DATA
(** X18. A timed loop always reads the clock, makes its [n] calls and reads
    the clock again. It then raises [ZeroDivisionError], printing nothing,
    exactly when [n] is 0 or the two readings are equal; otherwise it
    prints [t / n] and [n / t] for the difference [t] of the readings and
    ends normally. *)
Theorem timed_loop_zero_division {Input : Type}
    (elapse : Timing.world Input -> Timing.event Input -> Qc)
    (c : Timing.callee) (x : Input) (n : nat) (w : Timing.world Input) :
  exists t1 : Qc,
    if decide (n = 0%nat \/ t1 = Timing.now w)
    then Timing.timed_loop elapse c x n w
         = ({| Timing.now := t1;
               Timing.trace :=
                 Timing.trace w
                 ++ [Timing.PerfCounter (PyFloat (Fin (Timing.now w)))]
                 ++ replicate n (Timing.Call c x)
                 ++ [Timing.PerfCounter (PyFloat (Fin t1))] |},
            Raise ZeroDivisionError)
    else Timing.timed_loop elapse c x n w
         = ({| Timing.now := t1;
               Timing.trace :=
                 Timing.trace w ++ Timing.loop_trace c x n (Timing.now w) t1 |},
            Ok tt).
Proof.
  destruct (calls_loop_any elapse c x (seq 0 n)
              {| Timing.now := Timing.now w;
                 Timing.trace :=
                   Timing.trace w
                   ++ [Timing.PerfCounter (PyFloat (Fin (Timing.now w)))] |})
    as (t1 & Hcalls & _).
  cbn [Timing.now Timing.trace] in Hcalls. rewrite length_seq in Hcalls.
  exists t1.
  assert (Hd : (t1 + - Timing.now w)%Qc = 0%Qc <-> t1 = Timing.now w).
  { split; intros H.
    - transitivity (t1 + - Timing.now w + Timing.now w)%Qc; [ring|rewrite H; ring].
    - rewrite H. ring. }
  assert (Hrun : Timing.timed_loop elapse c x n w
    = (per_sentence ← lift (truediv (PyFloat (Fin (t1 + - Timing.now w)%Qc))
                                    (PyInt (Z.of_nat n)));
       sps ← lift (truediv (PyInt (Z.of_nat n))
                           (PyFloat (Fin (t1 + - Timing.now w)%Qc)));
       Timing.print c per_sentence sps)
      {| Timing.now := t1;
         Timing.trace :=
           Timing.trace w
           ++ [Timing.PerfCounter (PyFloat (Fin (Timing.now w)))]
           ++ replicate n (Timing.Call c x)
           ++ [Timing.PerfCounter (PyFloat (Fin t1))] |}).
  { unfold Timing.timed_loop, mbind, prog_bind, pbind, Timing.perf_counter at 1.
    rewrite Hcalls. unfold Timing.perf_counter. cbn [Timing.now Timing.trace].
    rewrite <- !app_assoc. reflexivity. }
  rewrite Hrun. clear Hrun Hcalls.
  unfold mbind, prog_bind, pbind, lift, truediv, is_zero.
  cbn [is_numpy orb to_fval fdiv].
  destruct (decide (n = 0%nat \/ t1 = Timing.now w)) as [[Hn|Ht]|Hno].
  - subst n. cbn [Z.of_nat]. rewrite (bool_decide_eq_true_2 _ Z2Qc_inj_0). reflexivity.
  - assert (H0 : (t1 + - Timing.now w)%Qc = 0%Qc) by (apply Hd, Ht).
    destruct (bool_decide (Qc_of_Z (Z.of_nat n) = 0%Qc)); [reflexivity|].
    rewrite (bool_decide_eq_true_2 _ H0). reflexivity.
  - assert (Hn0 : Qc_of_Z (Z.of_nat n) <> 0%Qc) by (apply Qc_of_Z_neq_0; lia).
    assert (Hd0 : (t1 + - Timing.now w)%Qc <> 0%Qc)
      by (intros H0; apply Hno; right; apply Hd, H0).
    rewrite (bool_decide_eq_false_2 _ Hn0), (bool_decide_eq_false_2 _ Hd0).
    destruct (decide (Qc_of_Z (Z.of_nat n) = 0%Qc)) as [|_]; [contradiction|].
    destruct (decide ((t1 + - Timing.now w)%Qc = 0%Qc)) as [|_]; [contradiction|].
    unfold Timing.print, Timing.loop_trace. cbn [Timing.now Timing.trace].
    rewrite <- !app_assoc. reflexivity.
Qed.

---

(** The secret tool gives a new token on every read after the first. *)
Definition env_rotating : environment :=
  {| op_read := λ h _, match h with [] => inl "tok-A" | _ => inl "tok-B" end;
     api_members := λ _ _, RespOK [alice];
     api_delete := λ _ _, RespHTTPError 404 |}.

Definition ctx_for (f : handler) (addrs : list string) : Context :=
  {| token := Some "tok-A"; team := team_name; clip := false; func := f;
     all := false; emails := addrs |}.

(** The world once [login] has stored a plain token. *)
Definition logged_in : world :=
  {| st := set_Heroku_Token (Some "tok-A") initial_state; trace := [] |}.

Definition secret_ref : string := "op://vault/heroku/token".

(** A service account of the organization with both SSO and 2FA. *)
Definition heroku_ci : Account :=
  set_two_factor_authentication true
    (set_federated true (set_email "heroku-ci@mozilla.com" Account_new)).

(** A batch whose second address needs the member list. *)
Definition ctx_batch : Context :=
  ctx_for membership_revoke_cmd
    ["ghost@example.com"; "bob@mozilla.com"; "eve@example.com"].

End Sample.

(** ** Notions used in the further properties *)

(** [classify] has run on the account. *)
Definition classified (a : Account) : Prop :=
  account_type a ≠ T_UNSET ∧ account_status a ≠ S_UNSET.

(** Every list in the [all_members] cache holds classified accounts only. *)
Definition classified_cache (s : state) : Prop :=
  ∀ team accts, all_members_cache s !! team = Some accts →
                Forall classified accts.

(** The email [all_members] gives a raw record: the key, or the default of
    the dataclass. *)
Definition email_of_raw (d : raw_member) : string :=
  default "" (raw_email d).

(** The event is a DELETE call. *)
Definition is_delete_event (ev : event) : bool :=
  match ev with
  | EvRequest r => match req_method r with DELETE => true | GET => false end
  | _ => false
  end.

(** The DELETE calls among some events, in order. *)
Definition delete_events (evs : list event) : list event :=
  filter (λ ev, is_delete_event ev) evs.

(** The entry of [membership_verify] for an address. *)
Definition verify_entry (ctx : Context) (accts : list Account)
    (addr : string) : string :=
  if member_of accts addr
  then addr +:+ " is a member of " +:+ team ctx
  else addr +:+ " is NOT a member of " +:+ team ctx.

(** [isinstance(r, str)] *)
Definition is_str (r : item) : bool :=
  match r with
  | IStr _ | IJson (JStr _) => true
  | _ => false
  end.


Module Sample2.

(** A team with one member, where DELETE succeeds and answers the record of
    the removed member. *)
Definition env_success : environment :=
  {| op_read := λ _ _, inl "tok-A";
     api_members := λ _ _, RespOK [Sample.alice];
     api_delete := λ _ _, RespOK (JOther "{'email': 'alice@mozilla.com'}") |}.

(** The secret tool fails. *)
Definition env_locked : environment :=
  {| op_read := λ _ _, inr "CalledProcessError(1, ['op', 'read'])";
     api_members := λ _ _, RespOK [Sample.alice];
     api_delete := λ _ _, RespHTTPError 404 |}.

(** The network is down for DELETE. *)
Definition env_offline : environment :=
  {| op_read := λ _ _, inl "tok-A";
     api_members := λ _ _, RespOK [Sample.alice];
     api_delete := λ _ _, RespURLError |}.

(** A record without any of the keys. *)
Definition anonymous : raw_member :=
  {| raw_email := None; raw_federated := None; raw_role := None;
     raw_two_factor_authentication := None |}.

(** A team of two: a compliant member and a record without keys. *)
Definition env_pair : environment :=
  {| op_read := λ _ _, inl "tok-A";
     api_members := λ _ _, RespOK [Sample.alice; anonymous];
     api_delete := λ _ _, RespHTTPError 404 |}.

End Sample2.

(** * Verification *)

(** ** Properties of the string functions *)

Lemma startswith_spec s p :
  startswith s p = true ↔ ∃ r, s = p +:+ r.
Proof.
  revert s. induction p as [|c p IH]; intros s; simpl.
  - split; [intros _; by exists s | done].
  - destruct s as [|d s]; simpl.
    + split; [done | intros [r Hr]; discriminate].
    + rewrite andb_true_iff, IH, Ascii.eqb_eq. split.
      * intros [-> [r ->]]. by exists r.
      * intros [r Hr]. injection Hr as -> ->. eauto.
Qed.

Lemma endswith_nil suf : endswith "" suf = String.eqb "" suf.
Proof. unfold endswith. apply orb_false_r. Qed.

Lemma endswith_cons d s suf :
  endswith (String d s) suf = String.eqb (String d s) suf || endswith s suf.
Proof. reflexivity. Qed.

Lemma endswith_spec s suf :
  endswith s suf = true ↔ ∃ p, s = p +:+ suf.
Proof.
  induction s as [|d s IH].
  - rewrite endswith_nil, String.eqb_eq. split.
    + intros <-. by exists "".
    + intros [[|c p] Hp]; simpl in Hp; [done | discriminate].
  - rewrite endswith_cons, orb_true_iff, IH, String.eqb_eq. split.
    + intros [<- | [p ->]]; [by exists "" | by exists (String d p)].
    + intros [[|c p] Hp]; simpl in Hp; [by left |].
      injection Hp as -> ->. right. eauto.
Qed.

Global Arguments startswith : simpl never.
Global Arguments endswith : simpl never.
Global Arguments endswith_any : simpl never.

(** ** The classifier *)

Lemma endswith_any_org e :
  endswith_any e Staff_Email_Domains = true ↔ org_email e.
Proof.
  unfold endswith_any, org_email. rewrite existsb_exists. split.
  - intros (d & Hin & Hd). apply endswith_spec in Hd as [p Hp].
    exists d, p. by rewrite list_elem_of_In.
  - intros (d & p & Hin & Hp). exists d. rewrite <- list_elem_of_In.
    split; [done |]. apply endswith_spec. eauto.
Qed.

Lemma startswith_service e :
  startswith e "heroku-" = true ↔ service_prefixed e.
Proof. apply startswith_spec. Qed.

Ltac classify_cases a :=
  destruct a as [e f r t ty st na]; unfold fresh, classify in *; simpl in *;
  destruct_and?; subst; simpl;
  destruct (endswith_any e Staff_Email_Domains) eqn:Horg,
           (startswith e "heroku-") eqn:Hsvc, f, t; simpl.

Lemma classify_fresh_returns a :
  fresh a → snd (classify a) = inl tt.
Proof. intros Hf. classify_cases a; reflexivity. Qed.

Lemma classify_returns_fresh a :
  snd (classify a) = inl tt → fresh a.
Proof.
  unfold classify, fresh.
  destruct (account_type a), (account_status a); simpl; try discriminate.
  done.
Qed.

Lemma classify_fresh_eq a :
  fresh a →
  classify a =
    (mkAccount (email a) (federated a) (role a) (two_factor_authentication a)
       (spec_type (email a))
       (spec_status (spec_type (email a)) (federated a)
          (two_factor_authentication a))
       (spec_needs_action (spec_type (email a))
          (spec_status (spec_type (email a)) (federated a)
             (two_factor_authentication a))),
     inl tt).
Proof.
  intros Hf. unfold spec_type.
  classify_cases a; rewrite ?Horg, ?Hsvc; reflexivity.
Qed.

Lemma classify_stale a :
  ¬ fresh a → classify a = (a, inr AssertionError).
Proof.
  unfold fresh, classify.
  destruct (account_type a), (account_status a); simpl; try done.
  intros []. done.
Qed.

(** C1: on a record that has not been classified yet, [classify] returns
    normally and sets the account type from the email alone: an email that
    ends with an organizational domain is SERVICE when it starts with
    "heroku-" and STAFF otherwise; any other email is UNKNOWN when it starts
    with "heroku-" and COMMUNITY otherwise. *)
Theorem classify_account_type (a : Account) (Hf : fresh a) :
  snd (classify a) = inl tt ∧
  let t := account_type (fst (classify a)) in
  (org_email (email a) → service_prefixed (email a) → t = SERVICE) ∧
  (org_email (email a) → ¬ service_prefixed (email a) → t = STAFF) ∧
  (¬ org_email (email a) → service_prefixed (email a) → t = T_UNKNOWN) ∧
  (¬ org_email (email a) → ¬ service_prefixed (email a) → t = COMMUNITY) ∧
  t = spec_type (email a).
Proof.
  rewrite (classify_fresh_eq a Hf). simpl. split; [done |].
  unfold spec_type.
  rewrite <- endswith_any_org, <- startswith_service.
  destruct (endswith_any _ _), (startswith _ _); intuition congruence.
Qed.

EXERCISE OBJECTIVE
Whichever lines of the material hold the word "else", find and copy them.

RESPONSE AREA
    else Timing.timed_loop elapse c x n w
  else addr +:+ " is NOT a member of " +:+ team ctx.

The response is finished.